(Harper, $36.99)I had this author’s previous book, The other Boleyn Girl, by my bed for a long time before I picked it up. It just didn’t seem like the sort of thing I’d be interested in. But when I finally turned to it in desperation one wet weekend, I had to cancel everything else I was doing because I could not put it down.
That book told the story of how Henry VIII changed heaven and earth so he could ditch his faithful wife of twentysomething years for the saucy Anne Boleyn. The Boleyn Inheritance picks up the story in 1539 and tells the tale of Henry’s fourth and fifth wives: Anne of Cleves and Katherine Howard.
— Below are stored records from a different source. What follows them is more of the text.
(** ** Failure paths leave the shadow bindings in place *)




Lemma For_failure_keeps_binding VarName Start End Step Body s s' sv s1 :
  handles_allocated s ->
  Codegen Start (loop_entry VarName s) = Done (Some sv) s1 ->
  Codegen (ForExprAST VarName Start End Step Body) s = Done None s' ->
  exists sb,
    (forall n, resolve sb n
               = if decide (n = VarName) then Some (next_id s) else resolve s1 n)
    /\ loop_fails Body Step End sb s'
    /\ exists h, resolve s' VarName = Some h
                 /\ next_id s <= h < next_id s'
                 /\ resolve s VarName <> Some h
                 /\ resolve s1 VarName <> Some h.
Proof.
  intros Ha Hstart H. cbn [Codegen] in H.
  apply bind_inv in H as (fn & s0 & E & H). inversion E; subst; clear E.
  apply bind_inv in H as (A & s2 & E & H).
  assert (Es2 : s2 = loop_entry VarName s0).
  { unfold loop_entry. now rewrite E. }
  pose proof (CreateEntryBlockAlloca_fresh _ _ _ _ _ E) as (-> & N2 & R2).
  subst s2. clear E.
  apply bind_inv in H as (sv' & s3 & E & H).
  rewrite Hstart in E. inversion E; subst; clear E.
  pose proof (traced_Codegen _ _ _ _ Hstart) as (N3 & P3 & _).
  apply bind_inv in H as (u4 & s4 & E & H).
  apply scope_kept_CreateStore in E as [R4 N4].
  apply bind_inv in H as (LoopBB & s5 & E & H).
  apply scope_kept_BasicBlock_Create in E as [R5 N5].
  apply bind_inv in H as (u6 & s6 & E & H).
  apply scope_kept_CreateBr in E as [R6 N6].
  apply bind_inv in H as (u7 & s7 & E & H).
  apply scope_kept_SetInsertPoint in E as [R7 N7].
  apply bind_inv in H as (OldVal & s8 & E & H).
  apply NamedValues_index_inv in E as (-> & R8 & N8).
  apply bind_inv in H as ([] & s9 & E & H). inversion E; subst; clear E.
  set (s9 := set_NamedValues (insert VarName (Some (next_id s0))) s8) in *.
  assert (Hx : resolve s9 VarName = Some (next_id s0))
    by (unfold s9; rewrite resolve_insert; now rewrite decide_True).
  assert (N9 : next_id s9 = next_id s8) by reflexivity.
  assert (D : loop_fails Body Step End s9 s').
  { apply bind_inv in H as (bv & s10 & E10 & H).
    destruct bv as [BodyV|]; [|inversion H; subst; left; exact E10].
    right. exists BodyV, s10. split; [exact E10|].
    apply bind_inv in H as (stv & s11 & E11 & H).
    destruct stv as [StepVal|]; [|inversion H; subst; left; exact E11].
    right. exists StepVal, s11. split; [exact E11|].
    apply bind_inv in H as (ev & s12 & E12 & H).
    destruct ev as [EndCond|]; [|inversion H; subst; exact E12].
    exfalso.
    apply bind_inv in H as (? & ? & _ & H).
    apply bind_inv in H as (? & ? & _ & H).
    apply bind_inv in H as (? & ? & _ & H).
    apply bind_inv in H as (? & ? & _ & H).
    apply bind_inv in H as (? & ? & _ & H).
    apply bind_inv in H as (? & ? & _ & H).
    apply bind_inv in H as (? & ? & _ & H).
    apply bind_inv in H as (? & ? & _ & H).
    discriminate. }
  assert (Pstep : forall t v t', Codegen_step Step t = Done v t' -> provenance t t').
  { intros t v t' E. destruct Step as [e|]; [exact (traced_Codegen _ _ _ _ E)|].
    inversion E; subst. apply provenance_refl. }
  assert (P : provenance s9 s').
  { destruct D as [E10|(bv & s10 & E10 & [E11|(stv & s11 & E11 & E12)])].
    - exact (traced_Codegen _ _ _ _ E10).
    - eapply provenance_trans; [exact (traced_Codegen _ _ _ _ E10)|eauto].
    - eapply provenance_trans; [exact (traced_Codegen _ _ _ _ E10)|].
      eapply provenance_trans; [eauto|exact (traced_Codegen _ _ _ _ E12)]. }
  exists s9. split; [|split; [exact D|]].
  { intros n. unfold s9. rewrite resolve_insert.
    destruct (decide (n = VarName)); [reflexivity|].
    now rewrite R8, R7, R6, R5, R4. }
  destruct P as (N' & P' & B').
  destruct (resolve s' VarName) as [h|] eqn:Hs';
    [|exfalso; apply (B' VarName); [rewrite Hx; discriminate|exact Hs']].
  exists h. split; [reflexivity|].
  assert (Hh : h = next_id s0 \/ next_id s9 <= h < next_id s').
  { destruct (P' VarName h Hs') as [Hh|Hh]; [left; congruence|right; lia]. }
  repeat split.
  - lia.
  - lia.
  - intros Hc. apply Ha in Hc. lia.
  - intros Hc. destruct (P3 _ _ Hc) as [Hc'|Hc'].
    + rewrite R2 in Hc'. apply Ha in Hc'. lia.
    + lia.
Qed.

Lemma Var_failure_keeps_bindings VarNames Body s Olds s1 s' :
  handles_allocated s ->
  VarBind Codegen (fst (InsertBlock s)) VarNames [] s = Done (Some Olds) s1 ->
  Codegen Body s1 = Done None s' ->
  Codegen (VarExprAST VarNames Body) s = Done None s'
  /\ forall n, n ∈ map fst VarNames ->
       (exists h1, resolve s1 n = Some h1 /\ next_id s <= h1 < next_id s1)
       /\ exists h, resolve s' n = Some h /\ next_id s <= h < next_id s'
                    /\ resolve s n <> Some h.
Proof.
  intros Ha Hbind Hbody. split.
  - cbn [Codegen]. unfold bind, GetInsertParent, get. now rewrite Hbind, Hbody.
  - intros n Hin.
    destruct (VarBind_binds _ _ _ _ _ _ Hbind n Hin) as (h1 & H1 & Hb1).
    split; [eauto|].
    destruct (traced_Codegen _ _ _ _ Hbody) as (N' & P' & B').
    destruct (resolve s' n) as [h|] eqn:Hs';
      [|exfalso; apply (B' n); [rewrite H1; discriminate|exact Hs']].
    exists h. split; [reflexivity|].
    assert (Hh : next_id s <= h < next_id s').
    { destruct (P' n h Hs') as [Hh|Hh]; [|lia].
      rewrite H1 in Hh. injection Hh as <-. lia. }
    split; [exact Hh|]. intros Hc. apply Ha in Hc. lia.
Qed.

Lemma FunctionAST_Codegen_clears Fn s :
  FunctionAST_Codegen Fn s
  = FunctionAST_Codegen Fn (set_NamedValues (fun _ => ∅) s).
Proof. reflexivity. Qed.

(** C9 (as amended): on the failure path the shadow bindings are not
    restored.  A counted loop lowers its body in the scope the start
    expression left, with its variable bound to the loop's own storage;
    when the body, the step or the end condition fails to lower, the loop
    returns at once, in the state the failing expression left.  The loop variable is then bound to a handle handed out since the
    lowering of the loop began - the loop's own storage unless an
    expression of the loop left another binding of the name behind - and
    neither to what the name was bound to before the loop nor to the
    binding the loop had saved.  A scoped-binding block binds each of its
    names to storage of its own before it lowers the body; when the body
    fails to lower, the failure is returned in the state the body left and
    every name of the block is bound to a handle handed out since the
    lowering of the block began, not to what it was bound to before.  A
    failed function definition leaves the scope table as the failed body
    left it, and the next function definition starts by clearing it. *)
Theorem failure_keeps_shadow_bindings :
  (forall VarName Start End Step Body s s' sv s1,
      handles_allocated s ->
      Codegen Start (loop_entry VarName s) = Done (Some sv) s1 ->
      Codegen (ForExprAST VarName Start End Step Body) s = Done None s' ->
      CreateEntryBlockAlloca (fst (InsertBlock s)) VarName s
      = Done (next_id s) (loop_entry VarName s)
      /\ exists sb,
           (forall n, resolve sb n
                      = if decide (n = VarName) then Some (next_id s) else resolve s1 n)
           /\ loop_fails Body Step End sb s'
           /\ exists h, resolve s' VarName = Some h
                        /\ next_id s <= h < next_id s'
                        /\ resolve s VarName <> Some h
                        /\ resolve s1 VarName <> Some h)
  /\ (forall VarNames Body s Olds s1 s',
        handles_allocated s ->
        VarBind Codegen (fst (InsertBlock s)) VarNames [] s = Done (Some Olds) s1 ->
        Codegen Body s1 = Done None s' ->
        Codegen (VarExprAST VarNames Body) s = Done None s'
        /\ forall n, n ∈ map fst VarNames ->
             (exists h1, resolve s1 n = Some h1 /\ next_id s <= h1 < next_id s1)
             /\ exists h, resolve s' n = Some h /\ next_id s <= h < next_id s'
                          /\ resolve s n <> Some h)
  /\ (forall Fn s F s1 s2,
        enter_function (Proto Fn) s = Done (Some F) s1 ->
        Codegen (Body Fn) s1 = Done None s2 ->
        exists s', FunctionAST_Codegen Fn s = Done None s'
                   /\ NamedValues s' = NamedValues s2)
  /\ (forall Fn s,
        FunctionAST_Codegen Fn s
        = FunctionAST_Codegen Fn (set_NamedValues (fun _ => ∅) s)).
Proof.
  split; [|split; [|split]].
  - intros. split; [reflexivity|]. eapply For_failure_keeps_binding; eauto.
  - intros. eapply Var_failure_keeps_bindings; eauto.
  - intros Fn s F s1 s2 E1 E2.
    exists (rolled_back Fn F s2). rewrite FunctionAST_Codegen_enter, E1, E2.
    split; [reflexivity|]. unfold rolled_back. cbn zeta.
    now destruct (isBinaryOp (Proto Fn)).
  - intros. apply FunctionAST_Codegen_clears.
Qed.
If I’d read these books as a schoolgirl, I might actually have stuck with history. They are fictional accounts of real facts, impeccably researched but fabulously juicy. (Probably a little too juicy for the nuns, now I come to think of it.)
What a rotten old sod King Henry turned into. He might have clung to some allure when Anne Boleyn got her claws into him, but when we meet him again he is foul-tempered, fat, often drunk and has an open wound in his leg that makes him smell like something has crawled into his hose and died there. What a catch!
The book has three narrators: the two wives and Jane Boleyn – the late Anne’s sister-in-law and a conniving piece of work who befriends the other two but is really a spy interested only in saving her own hide. Anne of Cleves comes across as a little drab but intelligent and kind. Henry drafts her in sight unseen from somewhere boring and European in the interests of a political alliance, but she gets off to rather a dud start by mistaking her husband-to-be for a tramp and spitting at him. oops.
He has trouble warming to her after that and instead turns his rheumy old eye on one of her maids, silly Katherine “Kitty” Howard. Kitty is very pretty but does not have her head screwed on properly, which is asking for trouble, if you get my drift.
Each of the three voices has a very different spin on the proceedings of the time and even if you know your history and remember whose body parts stayed attached and whose didn’t, this brings those terrible times to life. By the way, while researching this book on the internet I came upon the Royal Paper Dolls website (www.royalpaperdolls.com). Did you know you can actually buy cut-out dress-up dolls of Henry’s six wives? No, me neither.